We hypothesized that combining ESM-2 embeddings with a specialized framework for handling PTM tokens would enable accurate modeling of both wild-type residues and PTMs. To test this, we curated a training dataset of 79,707 modified sequences, constructed from 311,350 experimentally validated PTM records in Swiss-Prot¹⁵. We specifically mapped PTM annotations to their respective protein sequences, ensuring a diverse representation of PTM types (Supplementary Fig. 1) and sequence lengths (Supplementary Fig. 2).

We based our PTM protein LM on Mamba, a structured state-space model that offers computational efficiency and flexibility through a selective state-space architecture, which provides subquadratic time and memory complexity with sequence length¹⁶. Additionally, Mamba uses hardware-aware primitives, such as parallelized state transitions and convolutional projections, to accelerate computations without affecting scaling¹⁶. Although Mamba’s original design for autoregressive text generation limited its ability to capture full sequence semantics, we adapted it for bidirectional modeling by introducing forward and backward processing layers. The resulting bidirectional Mamba block (Fig. 1a and code snippet below) processes the sequence in two directions: a forward pass (left to right) and a backward pass (right to left). Each pass independently generates hidden states through its respective state-space layer, and the outputs are concatenated before being fused by a fully connected layer to generate a combined representation. Residual connections are applied to both the forward and backward layers, and their contributions are averaged to retain both directional contexts, ensuring comprehensive modeling of sequence dependencies for amino acids and PTMs.

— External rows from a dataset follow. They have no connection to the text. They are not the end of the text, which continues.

(* ===== verification/Auth.v ===== *)
(** * Auth: authentication material and the authentication plan
    ([src/core/auth.rs]). *)

From S2P Require Export HostKey.

(** ** Third-party key material *)

Class AuthKeys {K : SshKeys} := {
  PrivateKey : Type;
  Certificate : Type;
  Algorithm : Type;
  (** [matches!(algorithm, Algorithm::Rsa { .. })] and [Debug] *)
  algorithm_is_rsa : Algorithm -> bool;
  algorithm_debug : Algorithm -> string;
  key_algorithm : PrivateKey -> Algorithm;
  public_key_algorithm : PublicKey -> Algorithm;
  key_is_encrypted : PrivateKey -> bool;
  (** [PrivateKey::decrypt]; the error is its [Display] text *)
  key_decrypt : PrivateKey -> string -> result string PrivateKey;
  (** [cert_type().is_user()], [algorithm()], [key_id()] *)
  certificate_is_user : Certificate -> bool;
  certificate_algorithm : Certificate -> Algorithm;
  certificate_key_id : Certificate -> string;
  (** [key.public_key().key_data() == certificate.public_key()] *)
  certificate_matches_key : PrivateKey -> Certificate -> bool;
  (** [Arc<dyn KeyboardInteractiveHandler>]: code of the caller *)
  KeyboardInteractiveHandler : Type
}.

(** A [PathBuf] is its text. *)
Abbreviation PathBuf := string (only parsing).

(** ** Secrets *)

(** [SecretString]. *)
Record SecretString := { secret : string }.

Definition SecretString_new (value : string) : SecretString := {| secret := value |}.
Definition as_str (s : SecretString) : string := secret s.
Definition secret_is_empty (s : SecretString) : bool := str_is_empty (secret s).
Definition secret_clone (s : SecretString) : SecretString := SecretString_new (as_str s).

(** [Debug] and [Display] of a secret. *)
Definition secret_debug (s : SecretString) : string := "SecretString(REDACTED)".
Definition secret_display (s : SecretString) : string := "[REDACTED]".

(** ** Methods *)

(** [RsaHashAlgorithm]; [Auto] is the default. *)
Inductive RsaHashAlgorithm := Auto | Sha256 | Sha512 | LegacySha1.

Definition default_rsa_hash : RsaHashAlgorithm := Auto.

Definition rsa_hash_debug (h : RsaHashAlgorithm) : string :=
  match h with
  | Auto => "Auto" | Sha256 => "Sha256" | Sha512 => "Sha512" | LegacySha1 => "LegacySha1"
  end.

(** [KeyboardInteractivePrompt] and [KeyboardInteractiveChallenge]. *)
Record KeyboardInteractivePrompt := { prompt_text : string; prompt_echo : bool }.

Record KeyboardInteractiveChallenge := {
  challenge_name : string;
  challenge_instructions : string;
  challenge_prompts : list KeyboardInteractivePrompt
}.

Section Methods.
Context {K : SshKeys} {A : AuthKeys}.

(** [AuthMethod]. *)
Inductive AuthMethod :=
| Password (password : SecretString)
| MPrivateKey (key : PrivateKey) (passphrase : option SecretString)
    (rsa_hash : RsaHashAlgorithm)
| OpenSshCertificate (key : PrivateKey) (certificate : Certificate)
    (passphrase : option SecretString)
| KeyboardInteractive (submethods : option string) (handler : KeyboardInteractiveHandler)
| Agent (socket : option PathBuf) (rsa_hash : RsaHashAlgorithm).

Definition password (p : string) : AuthMethod := Password (SecretString_new p).

Definition with_key_options (key : PrivateKey) (passphrase : option SecretString)
    (rsa_hash : RsaHashAlgorithm) : AuthMethod :=
  MPrivateKey key passphrase rsa_hash.

Definition private_key (key : PrivateKey) : AuthMethod := MPrivateKey key None Auto.

Definition private_key_with_passphrase (key : PrivateKey) (passphrase : string) : AuthMethod :=
  with_key_options key (Some (SecretString_new passphrase)) Auto.

Definition private_key_with_rsa_hash (key : PrivateKey) (rsa_hash : RsaHashAlgorithm)
  : AuthMethod :=
  with_key_options key None rsa_hash.

Definition private_key_with_passphrase_and_rsa_hash (key : PrivateKey) (passphrase : string)
    (rsa_hash : RsaHashAlgorithm) : AuthMethod :=
  with_key_options key (Some (SecretString_new passphrase)) rsa_hash.

Definition openssh_certificate (key : PrivateKey) (certificate : Certificate) : AuthMethod :=
  OpenSshCertificate key certificate None.

Definition openssh_certificate_with_passphrase (key : PrivateKey) (certificate : Certificate)
    (passphrase : string) : AuthMethod :=
  OpenSshCertificate key certificate (Some (SecretString_new passphrase)).

Definition keyboard_interactive (handler : KeyboardInteractiveHandler) : AuthMethod :=
  KeyboardInteractive None handler.

Definition keyboard_interactive_with_submethods (submethods : string)
    (handler : KeyboardInteractiveHandler) : AuthMethod :=
  KeyboardInteractive (Some submethods) handler.

Definition keyboard_interactive_handler (handler : KeyboardInteractiveHandler) : AuthMethod :=
  KeyboardInteractive None handler.

Definition agent : AuthMethod := Agent None Auto.
Definition agent_from_socket (path : PathBuf) : AuthMethod := Agent (Some path) Auto.
Definition agent_with_rsa_hash (rsa_hash : RsaHashAlgorithm) : AuthMethod := Agent None rsa_hash.

(** [AuthMethod::kind]. *)
Definition kind (m : AuthMethod) : AuthMethodKind :=
  match m with
  | Password _ => KPassword
  | MPrivateKey _ _ _ => KPrivateKey
  | OpenSshCertificate _ _ _ => KOpenSshCertificate
  | KeyboardInteractive _ _ => KKeyboardInteractive
  | Agent _ _ => KAgent
  end.

(** ** Plans *)

(** [AuthenticationPlan]. *)
Record AuthenticationPlan := { methods : list AuthMethod }.

Definition AuthenticationPlan_new (ms : list AuthMethod) : AuthenticationPlan :=
  {| methods := ms |}.
Definition single (m : AuthMethod) : AuthenticationPlan := AuthenticationPlan_new [m].
Definition plan_push (p : AuthenticationPlan) (m : AuthMethod) : AuthenticationPlan :=
  {| methods := methods p ++ [m] |}.
Definition plan_is_empty (p : AuthenticationPlan) : bool :=
  match methods p with [] => true | _ => false end.
Definition into_methods (p : AuthenticationPlan) : list AuthMethod := methods p.

(** [From<AuthMethod> for AuthenticationPlan]. *)
Definition plan_from_method (m : AuthMethod) : AuthenticationPlan := single m.

(** ** [Debug for AuthMethod]

    The calls made on the [Formatter]; layout is the standard library's. *)
Inductive debug_value :=
| DText (text : string)
| DStr (s : string)
| DBool (b : bool)
| DOption (o : option debug_value)
| DStruct (name : string) (fields : list (string * debug_value)).

Definition redacted_passphrase (p : option SecretString) : debug_value :=
  DOption ((fun _ => DStr "REDACTED") <$> p).

Definition auth_method_debug (m : AuthMethod) : debug_value :=
  match m with
  | Password _ => DText "Password(REDACTED)"
  | MPrivateKey key passphrase rsa_hash =>
      DStruct "PrivateKey"
        [("algorithm", DText (algorithm_debug (key_algorithm key)));
         ("encrypted", DBool (key_is_encrypted key));
         ("rsa_hash", DText (rsa_hash_debug rsa_hash));
         ("passphrase", redacted_passphrase passphrase)]
  | OpenSshCertificate key certificate passphrase =>
      DStruct "OpenSshCertificate"
        [("key_algorithm", DText (algorithm_debug (key_algorithm key)));
         ("certificate_algorithm", DText (algorithm_debug (certificate_algorithm certificate)));
         ("certificate_key_id", DStr (certificate_key_id certificate));
         ("encrypted", DBool (key_is_encrypted key));
         ("passphrase", redacted_passphrase passphrase)]
  | KeyboardInteractive submethods _ =>
      DStruct "KeyboardInteractive"
        [("submethods", DOption (DStr <$> submethods)); ("handler", DStr "configured")]
  | Agent socket rsa_hash =>
      DStruct "Agent"
        [("socket", DOption (DStr <$> socket)); ("rsa_hash", DText (rsa_hash_debug rsa_hash))]
  end.

(** ** Observations *)

(** [AuthenticationObservation::record_failure]. *)
Definition record_failure (o : AuthenticationObservation) (m : AuthMethodKind)
    (remaining : list ServerAuthMethod) (partial_success : bool) : AuthenticationObservation :=
  {| attempts := attempts o ++
       [{| at_method := m; at_accepted := false; at_partial_success := partial_success;
           at_remaining_methods := remaining; at_error := None |}];
     ob_remaining_methods := remaining;
     ob_partial_success := partial_success |}.

(** [AuthenticationObservation::record_error]. *)
Definition record_error (o : AuthenticationObservation) (m : AuthMethodKind)
    (error : SshError) : AuthenticationObservation :=
  {| attempts := attempts o ++
       [{| at_method := m; at_accepted := false; at_partial_success := false;
           at_remaining_methods := []; at_error := Some (SshError.message error) |}];
     ob_remaining_methods := ob_remaining_methods o;
     ob_partial_success := ob_partial_success o |}.

(** ** Indistinguishable material *)

(** Two private keys that an observer of [Debug] cannot tell apart: their
    secret parts may differ. *)
Definition same_public_key (k k' : PrivateKey) : Prop :=
  key_algorithm k = key_algorithm k' /\ key_is_encrypted k = key_is_encrypted k'.

(** Two methods that differ only in passwords, passphrases, private key
    material and callbacks. *)
Inductive same_public : AuthMethod -> AuthMethod -> Prop :=
| same_password p p' : same_public (Password p) (Password p')
| same_private_key k k' p p' h :
    same_public_key k k' -> is_some p = is_some p' ->
    same_public (MPrivateKey k p h) (MPrivateKey k' p' h)
| same_certificate k k' c p p' :
    same_public_key k k' -> is_some p = is_some p' ->
    same_public (OpenSshCertificate k c p) (OpenSshCertificate k' c p')
| same_keyboard s h h' : same_public (KeyboardInteractive s h) (KeyboardInteractive s h')
| same_agent s h : same_public (Agent s h) (Agent s h).

Lemma redacted_passphrase_same p p' :
  is_some p = is_some p' -> redacted_passphrase p = redacted_passphrase p'.
Proof. by destruct p, p'. Qed.

Lemma record_failure_kinds o m remaining partial :
  at_method <$> attempts (record_failure o m remaining partial) =
  (at_method <$> attempts o) ++ [m].
Proof. cbn. by rewrite fmap_app. Qed.

Lemma record_error_kinds o m e :
  at_method <$> attempts (record_error o m e) = (at_method <$> attempts o) ++ [m].
Proof. cbn. by rewrite fmap_app. Qed.

(** Formatting a secret or an authentication method with [Debug] or [Display]
    reveals nothing secret: methods that differ only in passwords, passphrases, secret
    key material or callbacks are formatted identically. *)
Lemma auth_debug_redacted m m' s s' :
  same_public m m' ->
  auth_method_debug m = auth_method_debug m' /\
  secret_debug s = secret_debug s' /\ secret_display s = secret_display s'.
Proof.
  intros Hm. split; [|done].
  destruct Hm as [p p'|k k' p p' h [Ha He] Hp|k k' c p p' [Ha He] Hp|x h h'|x h]; cbn.
  - done.
  - by rewrite Ha, He, (redacted_passphrase_same _ _ Hp).
  - by rewrite Ha, He, (redacted_passphrase_same _ _ Hp).
  - done.
  - done.
Qed.

End Methods.
Lemma established_key P o config0 v context h0 h s :
  (connect_call config0 v o \/ jump_call config0 v o) ->
  established o config0 context h0 h s -> host_key_checked_among P h ->
  exists v' key, evolves_for P v v' /\
    snd (dyn_verify v' (cfg_host config0) (cfg_port config0) key) = Returned (Ok Trusted).
Proof.
  intros Ho He Hc. destruct (established_handler _ _ _ _ _ _ _ Ho He) as (e & q1 & q2 & Hin & Hop & Hh).
  destruct (Hc e _ _ Hin Hop Hh) as (v' & key & Hv & Hk).
  apply check_server_key_accepts in Hk. eauto.
Qed.

Lemma established_server_key P server_key o config0 v context h0 h s :
  (connect_call config0 v o \/ jump_call config0 v o) ->
  established o config0 context h0 h s -> proved_keys_checked_among P server_key h ->
  exists v', evolves_for P v v' /\
    snd (dyn_verify v' (cfg_host config0) (cfg_port config0) (server_key (handle s))) =
      Returned (Ok Trusted).
Proof.
  intros Ho He Hc. destruct (established_handler _ _ _ _ _ _ _ Ho He) as (e & q1 & q2 & Hin & Hop & Hh).
  destruct (Hc e _ _ Hin Hop Hh) as (v' & Hv & Hk).
  apply check_server_key_accepts in Hk. eauto.
Qed.

Lemma exec_connecting {S : Type} {E : Env S} fuel config0 v plan context t turns
    (w w' : world S) s :
  connecting fuel config0 v plan context t -> exec turns t w = (w', Ret (Ok s)) ->
  exists o, (connect_call config0 v o \/ jump_call config0 v o) /\
    established o config0 context (w_log w) (w_log w') s.
Proof.
  intros Ht He.
  pose proof (wp_adequacy turns t _ _ w (wp_connecting fuel config0 v plan context t _ Ht)) as Hw.
  rewrite He in Hw; cbn [fst snd] in Hw. by destruct (proj1 Hw s eq_refl) as (o & Ho & Hes); eauto.
Qed.

End Sessions.

(** ** Operations end with their context *)

Section Stopping.
Context {K : SshKeys} {A : AuthKeys} {L : Libraries}.

Lemma guarded_connecting fuel config0 v plan context t :
  connecting fuel config0 v plan context t -> guarded context 0 t.
Proof.
  intros [->|[jump ->]].
  - unfold connect_with_context. guarded.
  - unfold connect_via_jump_with_context, open_raw_direct_tcpip_with_context,
      connect_stream_with_context. guarded.
Qed.

(** The operations of a session that take a context. *)
Lemma guarded_session_operations s ctx n :
  guarded ctx n (open_raw_session_channel_with_context s ctx) /\
  guarded ctx n (disconnect_with_context s ctx) /\
  (forall h p oh op, guarded ctx n (open_raw_direct_tcpip_with_context s h p oh op ctx)) /\
  (forall p, guarded ctx n (open_raw_direct_streamlocal_with_context s p ctx)) /\
  (forall a p, guarded ctx n (request_raw_tcpip_forward_with_context s a p ctx)) /\
  (forall a p, guarded ctx n (cancel_raw_tcpip_forward_with_context s a p ctx)) /\
  (forall p, guarded ctx n (request_raw_streamlocal_forward_with_context s p ctx)) /\
  (forall p, guarded ctx n (cancel_raw_streamlocal_forward_with_context s p ctx)) /\
  guarded ctx n (next_raw_forwarded_tcpip_with_context s ctx) /\
  guarded ctx n (next_raw_forwarded_streamlocal_with_context s ctx).
Proof. split_and!; intros; apply guarded_run || apply guarded_run_with_timeout; reflexivity. Qed.

End Stopping.

(** ** Properties *)

Section Properties.
Context {K : SshKeys} {A : AuthKeys} {L : Libraries} {S : Type} {E : Env S}.
#[local] Existing Instance any_budget.

(** C19: the server's key is accepted exactly when the verifier's verdict is [Trusted];
    any other verdict aborts the handshake with a [HostKey] error, not retryable, that
    carries the verifier's observation under that verdict. *)
Theorem check_server_key_spec h key :
  (snd (check_server_key h key) = Returned (Ok true) <->
   snd (dyn_verify (verifier h) (ch_host h) (ch_port h) key) = Returned (Ok Trusted)) /\
  snd (check_server_key h key) <> Returned (Ok false) /\
  (forall v d v' o,
     dyn_verify (verifier h) (ch_host h) (ch_port h) key = (v, Returned (Ok d)) ->
     dyn_check v (ch_host h) (ch_port h) key = (v', Returned (Ok o)) -> d <> Trusted ->
     exists e, check_server_key h key = (with_verifier h v', Returned (Err e)) /\
       SshError.kind e = ErrorKind.HostKey /\ SshError.is_retryable e = false /\
       SshError.host_key_observation e = Some (set_decision d o)).
Proof.
  split; [apply check_server_key_accepts|]. split.
  - unfold check_server_key.
    destruct (dyn_verify _ _ _ _) as [v1 [[d|e]|]]; cbn; try done.
    destruct (decide (d = Trusted)) as [->|Hd]; [done|].
    destruct (dyn_check _ _ _ _) as [v2 [[o|e]|]]; cbn; try done. by destruct d.
  - intros v d v' o Hv Hc Hd. unfold check_server_key. rewrite Hv.
    destruct (decide (d = Trusted)) as [|_]; [done|]. rewrite Hc.
    destruct d; [done|..]; eexists; by split_and!.
Qed.

(** C1: a session is returned, by either way of connecting, only if the configuration is
    valid, the verifier trusted a key for the configured host and port, and the server
    then granted access on that very connection; with a [known_hosts] verifier the key
    is one [check_known] trusts. *)
Theorem connect_checks_host_key fuel config0 v plan context t turns (w w' : world S) s :
  connecting fuel config0 v plan context t ->
  exec turns t w = (w', Ret (Ok s)) -> host_key_checked (w_log w') ->
  valid_config config0 /\ config s = config0 /\ base_context s = context /\
  since (w_log w) (fun e => opened e = Some (handle s)) (w_log w') /\
  since (w_log w) (fun e => grants e = Some (handle s)) (w_log w') /\
  exists v' key, evolves v v' /\
    snd (dyn_verify v' (cfg_host config0) (cfg_port config0) key) = Returned (Ok Trusted) /\
    (forall kv, v = DynVerifier _ known_host_key_verifier kv ->
       decision (check_known kv (cfg_host config0) (cfg_port config0) key) = Trusted).
Proof.
  intros Ht He Hc.
  destruct (exec_connecting _ _ _ _ _ _ _ _ _ _ Ht He) as (o & Ho & Hes).
  destruct (established_key _ _ _ _ _ _ _ _ Ho Hes Hc) as (v' & key & Hv & Hk).
  destruct Hes as [Hval Hcfg Hctx (h1 & e & Hh1 & _ & Hop & Hs)].
  split_and!; [by apply validate_Ok_iff|done|done| | |].
  - destruct (since_extends _ _ _ Hs) as [l ->]. by apply since_app, since_here.
  - eapply since_earlier; [|exact Hs]. by apply extends_app.
  - exists v', key. split_and!; [done..|]. intros kv ->.
    apply evolves_known_hosts in Hv as ->. by injection Hk.
Qed.

(** C3: in every execution of a connection attempt, however it ends and wherever it is
    interrupted, a request carrying the user's credentials is sent only on a connection
    whose handshake has been completed before. *)
Theorem credentials_only_after_handshake fuel config0 v plan context t turns (w : world S) :
  connecting fuel config0 v plan context t ->
  exists l, w_log (fst (exec turns t w)) = w_log w ++ l /\ ordered l.
Proof.
  intros Ht.
  apply (exec_always (orderly (w_log w))).
  by destruct Ht as [->|[jump ->]]; [apply wp_connect_orderly|apply wp_connect_via_jump_orderly].
Qed.

(** C26: when authentication fails, its error carries one unaccepted attempt per method
    tried, in plan order; the methods tried are the whole plan unless the connection was
    found closed; the error is the last attempt's own, or the generic authentication
    failure if the server rejected the last method. *)
Theorem authenticate_reports_attempts fuel hd u plan turns (w w' : world S) e :
  plan_is_empty plan = false ->
  exec turns (authenticate fuel hd u plan) w = (w', Ret (Err e)) ->
  exists tried rest o last_error,
    into_methods plan = tried ++ rest /\
    e = authentication_failed o last_error /\
    SshError.authentication_observation e = Some o /\
    failure_report o (kind <$> tried) last_error /\
    (rest = [] \/ list.last (w_log w') = Some (Asked (HandleIsClosed hd) true)).
Proof.
  intros Hp He. unfold authenticate in He. rewrite Hp in He.
  pose proof (wp_adequacy turns _ _ _ w (wp_authenticate_loop_reported fuel hd u
    (into_methods plan) [] (into_methods plan) _ None (w_log w) eq_refl
    failure_report_empty)) as Hw.
  rewrite He in Hw; cbn [fst snd] in Hw. destruct (proj1 Hw e eq_refl) as (tried & rest & o & le & ? & -> & ? & ?).
  exists tried, rest, o, le. by split_and!.
Qed.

**Fig. 1: Architecture and embedding visualization of PTM-Mamba.**

def bidirectional_mamba(self, hidden_states): residual = None for f_layer, b_layer, h_fc in zip( self.forward_layers, self.backward_layers, self.hidden_fc ): hidden_states_f, residual_f = f_layer( hidden_states, residual, ) flip_residual = residual.flip([1]) if residual is not None else None hidden_states_b, residual_b = b_layer( hidden_states.flip([1]), flip_residual, ) hidden_states = h_fc( torch.cat([hidden_states_f, hidden_states_b.flip([1])], dim=-1) ) residual = 0.5 * (residual_f + residual_b.flip([1]))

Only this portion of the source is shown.